Maka strategi yang tepat
untuk mengubah pandangan masyarakat terhadap penyandang disabilitas ini yaitu
dengan strategi Campaign. Strategi memandang
bahwa sistem sasaran membutuhkan komunikasi lebih lanjut (Netting 2003:350).
Taktik yang dapat dilakukan yaitu Education,
Persuasion, Mass Media Appeal.
Fenoma lain hubungannya
dengan inklusifitas penyandang disabilitas yaitu kebijakan-kebijakan yang tidak
direalisasikan dengan baik.
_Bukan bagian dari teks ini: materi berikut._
(** * Immich OCR browser: the automation loop, its text normaliser and its
      crop-location memory, embedded from the Python sources

    Sources embedded here (V2buttonrizedImmichOCR/):
    - [ocr_processor.py]: [OCRProcessor.preprocess_image], [extract_text],
      [_filter_text_with_reply_pattern], [validate_text_quality];
    - [config.py]: [OCRConfig], [OCRLocationConfig];
    - [main_app.py]: [OCRWorkerThread], the loop methods of [MainWindow];
    - [web_engine.py]: [inject_text_with_automation] (the page script it
      dispatches), [_restore_last_crop_location], [_save_crop_location].

    Conventions.  A Python [str] is a list of characters with code points
    0 to 255; on these [str.isspace], [str.upper], case-insensitive matching
    and the classes [\s] and [[^\n\r]] of [re] are the functions of [PyStr]
    and [Re] below ([upper] gives code points, since three of these
    characters have capitals beyond 255 or of two letters).
    Python integers are [Z].  Pillow, pytesseract and Qt are collaborators of
    the program, not part of it: what the program calls of them is a field
    of the class [Collaborators], and [QRect] is modelled after Qt. *)

From Stdlib Require Import List Ascii String ZArith QArith Lia Bool DecimalString.
Import ListNotations.
Close Scope Q_scope.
Misalnya: Draft RUU
Penyandang Disabilitas Tahun 2014 Pasal 1 Ayat 2 kesamaan kesempatan, ayat 3 diskriminasi; dalam
UU Nomor 4 Tahun 1997 tentang Penyandang Cacat Pasal 6 yang menjelaskan hak-hak para penyadang disabilitas,
Pasal 14 tentang pemberian kesempatan pekerjaan kepada
penyandang disabilitas; dan masih banyak kebijakan-kebijakan lain yang belum
diterapkan sebagaimana mestinya. Draft UU Disabilitas yang baru saja disetujui
oleh DPR juga apakah bisa dilaksanankan nantinya dengan baik ?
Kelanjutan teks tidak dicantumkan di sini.